» PROBLEM STATEMENT
Among these entries, how many lines contain "only"? Say the number and nothing else.

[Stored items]

☆ ☆ ☆

(** * Algorithm Visual Playground: step generators, containers and playback

    A shallow embedding of the step-generation core of the playground
    (js/algorithms/sorting.js, the graph and pathfinding generators,
    js/algorithms/recursion.js), of the containers of js/utils/helpers.js
    and of the AnimationController of js/controllers, with the properties
    its specification states about them (C1 to C10) and further
    properties of the code (X1 to X30).

    Conventions of the embedding.
    - JavaScript numbers that the code uses as array indices, grid
      coordinates, distances and priorities are integers; they are [Z]
      (or [nat] for a counter that only counts up from 0).
    - A position [{row, col}] is a pair [(row, col)].  The code keys its
      [Set]s and [Map]s by the template string [`${row},${col}`], which is
      injective on integer pairs ([GridFacts.key_inj]); the embedding
      keys them by the pair.
    - A [Map] is a [gmap], a [Set] a [gset]; [new Set(visited)] copies the
      set, which for an immutable [gset] is the set itself.
    - The [description] field of a step is a display string computed from
      the other fields; it is left out of the step records.
    - The source has no [throw]: a generator call either returns its array
      of steps or does not terminate.  While loops and recursions whose
      termination is not structural take a [fuel] argument and return
      [None] when it runs out; the totality theorems give fuel that
      suffices. *)

From stdpp Require Import gmap list sorting strings pretty.
From Stdlib Require Import ZArith Lia Ascii.

#[local] Set Warnings "-clear-no-such-hyp".

Local Open Scope Z_scope.

(* ===================================================================== *)
(** * Part I: the program *)
(* ===================================================================== *)

(** ** js/controllers: AnimationController

    The synchronous methods of the controller, and the run of the
    asynchronous [play] when no other method is called while it waits. *)

Module Playback.

(** What [getProgress] can evaluate to.  [0 / 0] is [NaN] and
    [Math.round(NaN)] is [NaN]; [x / 0] is [Infinity] for [x > 0] and
    [-Infinity] for [x < 0].  A finite quotient is taken exactly (the
    double rounding of the division is not modelled). *)
Inductive number : Type :=
| NaN
| Infinity
| NegInfinity
| Finite (z : Z).

Section Controller.
Context {Step : Type}.

(** The fields of the controller.  [onStepChange] records whether a
    callback is installed (it is [null] after construction) and
    [notified] the calls made to it, latest first. *)
Record controller : Type := Controller {
  steps : list Step;
  currentStepIndex : Z;
  isPlaying : bool;
  isPaused : bool;
  speed : Z;
  onStepChange : bool;
  notified : list (option Step * Z)
}.

Definition constructor : controller :=
  Controller [] 0 false false 50 false [].

Definition set_index (c : controller) (i : Z) : controller :=
  Controller (steps c) i (isPlaying c) (isPaused c) (speed c)
             (onStepChange c) (notified c).

Definition loadSteps (c : controller) (ss : list Step) : controller :=
  Controller ss 0 false false (speed c) (onStepChange c) (notified c).

(** [this.steps[this.currentStepIndex] || null]: an index outside the
    array reads [undefined], which [||] turns into [null]. *)
Definition getCurrentStep (c : controller) : option Step :=
  if currentStepIndex c <? 0 then None
  else steps c !! Z.to_nat (currentStepIndex c).

(** [if (this.onStepChange) this.onStepChange(step, this.currentStepIndex)] *)
Definition notify (c : controller) : controller :=
  if onStepChange c
  then Controller (steps c) (currentStepIndex c) (isPlaying c) (isPaused c)
         (speed c) (onStepChange c)
         ((getCurrentStep c, currentStepIndex c) :: notified c)
  else c.

Definition pause (c : controller) : controller :=
  Controller (steps c) (currentStepIndex c) (isPlaying c) true (speed c)
             (onStepChange c) (notified c).

Definition resume (c : controller) : controller :=
  Controller (steps c) (currentStepIndex c) (isPlaying c) false (speed c)
             (onStepChange c) (notified c).

Definition stop (c : controller) : controller :=
  Controller (steps c) (currentStepIndex c) false false (speed c)
             (onStepChange c) (notified c).

Definition stepForward (c : controller) : controller :=
  if currentStepIndex c <? Z.of_nat (length (steps c)) - 1
  then notify (set_index c (currentStepIndex c + 1))
  else c.

Definition stepBackward (c : controller) : controller :=
  if 0 <? currentStepIndex c
  then notify (set_index c (currentStepIndex c - 1))
  else c.

Definition reset (c : controller) : controller :=
  notify (set_index (stop c) 0).

Definition setSpeed (c : controller) (s : Z) : controller :=
  Controller (steps c) (currentStepIndex c) (isPlaying c) (isPaused c)
             (Z.max 1 (Z.min 100 s)) (onStepChange c) (notified c).

Definition isAtEnd (c : controller) : bool :=
  Z.of_nat (length (steps c)) - 1 <=? currentStepIndex c.

Definition isAtStart (c : controller) : bool :=
  currentStepIndex c =? 0.

(** [Math.round(x)] is [floor(x + 1/2)]; for [x = 100 * i / d] with
    [d > 0] that is [(200 * i + d) / (2 * d)] in integer division. *)
Definition round_percent (i d : Z) : Z := (200 * i + d) / (2 * d).

(** [if (this.steps.length === 0) return 0;
     return Math.round((this.currentStepIndex / (this.steps.length - 1)) * 100);] *)
Definition getProgress (c : controller) : number :=
  let len := Z.of_nat (length (steps c)) in
  if len =? 0 then Finite 0
  else if len - 1 =? 0
       then (if currentStepIndex c =? 0 then NaN
             else if 0 <? currentStepIndex c then Infinity
             else NegInfinity)
       else Finite (round_percent (currentStepIndex c) (len - 1)).

(** The loop of [play]:
    [while (this.isPlaying && this.currentStepIndex < this.steps.length)].
    The two [await delay(...)] are the points where other methods can
    run; this is the run in which none does, so that an [await] leaves
    the controller as it is.  A paused controller then waits for ever:
    [fuel] bounds the turns of the loop. *)
Fixpoint play_loop (fuel : nat) (c : controller) : option controller :=
  if isPlaying c && (currentStepIndex c <? Z.of_nat (length (steps c))) then
    match fuel with
    | O => None
    | S fuel' =>
        if isPaused c then play_loop fuel' c
        else
          let c := notify c in
          play_loop fuel' (set_index c (currentStepIndex c + 1))
    end
  else Some c.

Definition play (fuel : nat) (c : controller) : option controller :=
  if isPlaying c then Some c
  else
    let c := Controller (steps c) (currentStepIndex c) true false (speed c)
               (onStepChange c) (notified c) in
    match play_loop fuel c with
    | None => None
    | Some c =>
        if Z.of_nat (length (steps c)) <=? currentStepIndex c
        then Some (Controller (steps c) (Z.of_nat (length (steps c)) - 1)
                     false (isPaused c) (speed c) (onStepChange c)
                     (notified c))
        else Some c
    end.

End Controller.

Arguments controller : clear implicits.

End Playback.

(** ** js/utils/helpers.js: PriorityQueue and Queue *)

Module PriorityQueue.

Section Queue.
Context {A : Type}.

(** The objects [{ element, priority }] held in [this.values]. *)
Record entry : Type := Entry { element : A; priority : Z }.

(** [this.values.sort((a, b) => a.priority - b.priority)].
    [Array.prototype.sort] is a stable sort: the result is ordered by the
    comparator and entries that compare equal keep their relative order.
    That arrangement is unique ([PriorityQueueFacts.sort_unique]); [sort]
    computes it by insertion from the right, an entry going in front of
    the first one whose priority is not smaller. *)
Fixpoint insert (e : entry) (l : list entry) : list entry :=
  match l with
  | [] => [e]
  | x :: l' =>
      if priority e <=? priority x then e :: x :: l'
      else x :: insert e l'
  end.

Fixpoint sort (l : list entry) : list entry :=
  match l with
  | [] => []
  | x :: l' => insert x (sort l')
  end.

(** The queue is its [values] array. *)
Definition constructor : list entry := [].

(** [this.values.push({ element, priority }); this.sort();] *)
Definition enqueue (e : A) (p : Z) (values : list entry) : list entry :=
  sort (values ++ [Entry e p]).

(** [return this.values.shift();] the first entry (or [undefined]) and
    the array without it. *)
Definition dequeue (values : list entry) : option entry * list entry :=
  match values with
  | [] => (None, [])
  | x :: rest => (Some x, rest)
  end.

Definition isEmpty (values : list entry) : bool :=
  match values with [] => true | _ => false end.

End Queue.

Arguments entry : clear implicits.

End PriorityQueue.

Module Queue.

Section Queue.
Context {A : Type}.

Definition constructor : list A := [].

Definition enqueue (x : A) (items : list A) : list A := items ++ [x].

Definition dequeue (items : list A) : option A * list A :=
  match items with
  | [] => (None, [])
  | x :: rest => (Some x, rest)
  end.

Definition isEmpty (items : list A) : bool :=
  match items with [] => true | _ => false end.

Definition size (items : list A) : Z := Z.of_nat (length items).

End Queue.

End Queue.

(** ** js/algorithms/sorting.js *)

Module Sorting.

Local Open Scope nat_scope.

(** A step object.  Fields that a step does not have are [None].  Array
    indices and lengths are [nat]: where the code subtracts ([n - 1],
    [n - i - 1], [i - 1]) the result is either non-negative or only
    compared against a counter that starts at 0, for which the truncated
    subtraction of [nat] gives the same loop. *)
Record step : Type := Step {
  type : string;
  array : list Z;
  indices : option (list nat);
  sorted : option (list nat);
  range : option (nat * nat);
  mid : option nat;
  depth : option nat
}.

(** [x > y] and [x <= y] on array reads; a read outside the array is
    [undefined] and every comparison with it is false. *)
Definition gt (x y : option Z) : bool :=
  match x, y with
  | Some a, Some b => (b <? a)%Z
  | _, _ => false
  end.

Definition le (x y : option Z) : bool :=
  match x, y with
  | Some a, Some b => (a <=? b)%Z
  | _, _ => false
  end.

(** [array[k] = v].  The sorts only store numbers read from inside an
    array at indices inside [array]; there the assignment is the list
    update.  (Outside, JavaScript would grow the array or store
    [undefined], which an array of numbers cannot hold; the model leaves
    the array unchanged.) *)
Definition assign (a : list Z) (k : nat) (v : option Z) : list Z :=
  match v with
  | Some x => <[k:=x]> a
  | None => a
  end.

(** helpers.js: [[arr[i], arr[j]] = [arr[j], arr[i]]]: both reads come
    before both writes. *)
Definition swap (arr : list Z) (i j : nat) : list Z :=
  let ai := arr !! i in
  let aj := arr !! j in
  assign (assign arr i aj) j ai.

(** [Array.from({ length: len }, (_, idx) => f idx)] *)
Definition array_from (len : nat) (f : nat → nat) : list nat :=
  f <$> seq 0 len.

Definition push (steps : list step) (s : step) : list step := steps ++ [s].

(** *** bubbleSort *)

(** The loop [for (let j = 0; j < n - i - 1; j++)], with [todo] the
    number of iterations left, [n - i - 1 - j]. *)
Fixpoint bubble_inner (todo : nat) (n i j : nat)
    (array : list Z) (swapped : bool) (steps : list step)
    : list Z * bool * list step :=
  match todo with
  | O => (array, swapped, steps)
  | S todo' =>
      let steps := push steps
        (Step "compare" array (Some [j; j + 1])
              (Some (array_from i (λ idx, n - 1 - idx))) None None None) in
      if gt (array !! j) (array !! (j + 1)) then
        let array := swap array j (j + 1) in
        let steps := push steps
          (Step "swap" array (Some [j; j + 1])
                (Some (array_from i (λ idx, n - 1 - idx))) None None None) in
        bubble_inner todo' n i (j + 1) array true steps
      else
        bubble_inner todo' n i (j + 1) array swapped steps
  end.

☆ ☆ ☆

» WRITTEN SOLUTION
3